* _What is needed_: Each entry should be duplicated exactly, with no line missing.

* _Source data_:
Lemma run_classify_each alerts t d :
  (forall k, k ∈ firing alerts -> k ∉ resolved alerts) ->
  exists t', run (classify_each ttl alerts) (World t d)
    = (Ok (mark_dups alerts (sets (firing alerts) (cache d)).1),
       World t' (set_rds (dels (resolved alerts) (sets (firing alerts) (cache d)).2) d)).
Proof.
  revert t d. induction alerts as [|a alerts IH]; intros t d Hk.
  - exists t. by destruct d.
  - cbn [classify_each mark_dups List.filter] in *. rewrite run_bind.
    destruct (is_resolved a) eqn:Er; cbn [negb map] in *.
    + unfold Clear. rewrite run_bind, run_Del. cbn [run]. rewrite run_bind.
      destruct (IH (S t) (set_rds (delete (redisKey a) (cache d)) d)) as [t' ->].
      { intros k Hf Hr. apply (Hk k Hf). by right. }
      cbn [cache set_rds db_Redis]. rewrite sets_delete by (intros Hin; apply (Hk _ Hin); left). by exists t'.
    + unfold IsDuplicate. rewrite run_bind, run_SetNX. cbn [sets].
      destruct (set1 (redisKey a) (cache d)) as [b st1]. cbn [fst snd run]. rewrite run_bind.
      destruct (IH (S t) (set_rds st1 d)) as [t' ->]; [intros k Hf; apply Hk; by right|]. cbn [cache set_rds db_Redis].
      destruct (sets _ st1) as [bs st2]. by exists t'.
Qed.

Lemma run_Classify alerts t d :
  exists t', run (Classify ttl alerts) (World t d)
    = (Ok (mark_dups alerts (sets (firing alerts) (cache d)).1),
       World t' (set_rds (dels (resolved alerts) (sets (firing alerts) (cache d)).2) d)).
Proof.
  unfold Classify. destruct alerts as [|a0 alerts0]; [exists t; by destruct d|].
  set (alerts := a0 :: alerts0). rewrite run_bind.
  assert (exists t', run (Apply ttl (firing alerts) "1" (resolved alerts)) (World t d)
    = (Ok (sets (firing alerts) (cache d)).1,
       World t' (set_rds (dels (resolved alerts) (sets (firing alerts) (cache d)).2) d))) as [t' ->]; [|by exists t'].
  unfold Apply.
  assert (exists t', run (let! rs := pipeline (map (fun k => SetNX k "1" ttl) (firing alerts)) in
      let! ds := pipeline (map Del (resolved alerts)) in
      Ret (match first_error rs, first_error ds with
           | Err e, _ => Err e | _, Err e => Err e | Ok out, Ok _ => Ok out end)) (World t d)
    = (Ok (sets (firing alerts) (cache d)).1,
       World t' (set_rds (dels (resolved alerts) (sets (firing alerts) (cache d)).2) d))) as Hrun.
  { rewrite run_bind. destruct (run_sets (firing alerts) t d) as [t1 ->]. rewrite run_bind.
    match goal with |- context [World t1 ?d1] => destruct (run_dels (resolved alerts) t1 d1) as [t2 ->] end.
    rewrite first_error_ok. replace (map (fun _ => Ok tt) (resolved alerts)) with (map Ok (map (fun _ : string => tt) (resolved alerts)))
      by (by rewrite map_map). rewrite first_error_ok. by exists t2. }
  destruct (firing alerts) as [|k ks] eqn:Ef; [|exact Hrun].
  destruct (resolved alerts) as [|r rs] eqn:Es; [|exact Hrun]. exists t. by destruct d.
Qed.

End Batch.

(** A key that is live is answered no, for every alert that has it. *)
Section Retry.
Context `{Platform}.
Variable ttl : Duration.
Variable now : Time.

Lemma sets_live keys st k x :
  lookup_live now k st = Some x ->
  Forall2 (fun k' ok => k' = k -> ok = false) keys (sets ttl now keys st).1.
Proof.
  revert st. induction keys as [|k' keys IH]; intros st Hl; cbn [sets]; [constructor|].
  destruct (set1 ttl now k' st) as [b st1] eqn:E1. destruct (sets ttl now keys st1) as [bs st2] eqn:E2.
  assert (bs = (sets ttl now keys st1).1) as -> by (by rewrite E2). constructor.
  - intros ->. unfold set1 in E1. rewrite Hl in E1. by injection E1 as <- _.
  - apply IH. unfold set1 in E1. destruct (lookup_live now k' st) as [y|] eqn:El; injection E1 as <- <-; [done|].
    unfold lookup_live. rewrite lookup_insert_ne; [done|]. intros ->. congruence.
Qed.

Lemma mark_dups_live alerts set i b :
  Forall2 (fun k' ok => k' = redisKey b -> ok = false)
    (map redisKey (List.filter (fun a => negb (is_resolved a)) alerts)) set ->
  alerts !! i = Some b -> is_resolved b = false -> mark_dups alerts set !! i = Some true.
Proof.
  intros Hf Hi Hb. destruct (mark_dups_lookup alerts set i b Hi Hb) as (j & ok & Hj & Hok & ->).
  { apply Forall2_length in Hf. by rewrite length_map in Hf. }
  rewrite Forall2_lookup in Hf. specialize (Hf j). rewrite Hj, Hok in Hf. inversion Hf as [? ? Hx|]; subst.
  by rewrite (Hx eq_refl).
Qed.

* _Task solution_:
Lemma run_classify_each alerts t d :
  (forall k, k ∈ firing alerts -> k ∉ resolved alerts) ->
  exists t', run (classify_each ttl alerts) (World t d)
    = (Ok (mark_dups alerts (sets (firing alerts) (cache d)).1),
       World t' (set_rds (dels (resolved alerts) (sets (firing alerts) (cache d)).2) d)).
Proof.
  revert t d. induction alerts as [|a alerts IH]; intros t d Hk.
  - exists t. by destruct d.
  - cbn [classify_each mark_dups List.filter] in *. rewrite run_bind.
    destruct (is_resolved a) eqn:Er; cbn [negb map] in *.
    + unfold Clear. rewrite run_bind, run_Del. cbn [run]. rewrite run_bind.
      destruct (IH (S t) (set_rds (delete (redisKey a) (cache d)) d)) as [t' ->].
      { intros k Hf Hr. apply (Hk k Hf). by right. }
      cbn [cache set_rds db_Redis]. rewrite sets_delete by (intros Hin; apply (Hk _ Hin); left). by exists t'.
    + unfold IsDuplicate. rewrite run_bind, run_SetNX. cbn [sets].
      destruct (set1 (redisKey a) (cache d)) as [b st1]. cbn [fst snd run]. rewrite run_bind.
      destruct (IH (S t) (set_rds st1 d)) as [t' ->]; [intros k Hf; apply Hk; by right|]. cbn [cache set_rds db_Redis].
      destruct (sets _ st1) as [bs st2]. by exists t'.
Qed.

Lemma run_Classify alerts t d :
  exists t', run (Classify ttl alerts) (World t d)
    = (Ok (mark_dups alerts (sets (firing alerts) (cache d)).1),
       World t' (set_rds (dels (resolved alerts) (sets (firing alerts) (cache d)).2) d)).
Proof.
  unfold Classify. destruct alerts as [|a0 alerts0]; [exists t; by destruct d|].
  set (alerts := a0 :: alerts0). rewrite run_bind.
  assert (exists t', run (Apply ttl (firing alerts) "1" (resolved alerts)) (World t d)
    = (Ok (sets (firing alerts) (cache d)).1,
       World t' (set_rds (dels (resolved alerts) (sets (firing alerts) (cache d)).2) d))) as [t' ->]; [|by exists t'].
  unfold Apply.
  assert (exists t', run (let! rs := pipeline (map (fun k => SetNX k "1" ttl) (firing alerts)) in
      let! ds := pipeline (map Del (resolved alerts)) in
      Ret (match first_error rs, first_error ds with
           | Err e, _ => Err e | _, Err e => Err e | Ok out, Ok _ => Ok out end)) (World t d)
    = (Ok (sets (firing alerts) (cache d)).1,
       World t' (set_rds (dels (resolved alerts) (sets (firing alerts) (cache d)).2) d))) as Hrun.
  { rewrite run_bind. destruct (run_sets (firing alerts) t d) as [t1 ->]. rewrite run_bind.
    match goal with |- context [World t1 ?d1] => destruct (run_dels (resolved alerts) t1 d1) as [t2 ->] end.
    rewrite first_error_ok. replace (map (fun _ => Ok tt) (resolved alerts)) with (map Ok (map (fun _ : string => tt) (resolved alerts)))
      by (by rewrite map_map). rewrite first_error_ok. by exists t2. }
  destruct (firing alerts) as [|k ks] eqn:Ef; [|exact Hrun].
  destruct (resolved alerts) as [|r rs] eqn:Es; [|exact Hrun]. exists t. by destruct d.
Qed.

End Batch.

(** A key that is live is answered no, for every alert that has it. *)
Section Retry.
Context `{Platform}.
Variable ttl : Duration.
Variable now : Time.

Lemma sets_live keys st k x :
  lookup_live now k st = Some x ->
  Forall2 (fun k' ok => k' = k -> ok = false) keys (sets ttl now keys st).1.
Proof.
  revert st. induction keys as [|k' keys IH]; intros st Hl; cbn [sets]; [constructor|].
  destruct (set1 ttl now k' st) as [b st1] eqn:E1. destruct (sets ttl now keys st1) as [bs st2] eqn:E2.
  assert (bs = (sets ttl now keys st1).1) as -> by (by rewrite E2). constructor.
  - intros ->. unfold set1 in E1. rewrite Hl in E1. by injection E1 as <- _.
  - apply IH. unfold set1 in E1. destruct (lookup_live now k' st) as [y|] eqn:El; injection E1 as <- <-; [done|].
    unfold lookup_live. rewrite lookup_insert_ne; [done|]. intros ->. congruence.
Qed.

Lemma mark_dups_live alerts set i b :
  Forall2 (fun k' ok => k' = redisKey b -> ok = false)
    (map redisKey (List.filter (fun a => negb (is_resolved a)) alerts)) set ->
  alerts !! i = Some b -> is_resolved b = false -> mark_dups alerts set !! i = Some true.
Proof.
  intros Hf Hi Hb. destruct (mark_dups_lookup alerts set i b Hi Hb) as (j & ok & Hj & Hok & ->).
  { apply Forall2_length in Hf. by rewrite length_map in Hf. }
  rewrite Forall2_lookup in Hf. specialize (Hf j). rewrite Hj, Hok in Hf. inversion Hf as [? ? Hx|]; subst.
  by rewrite (Hx eq_refl).
Qed.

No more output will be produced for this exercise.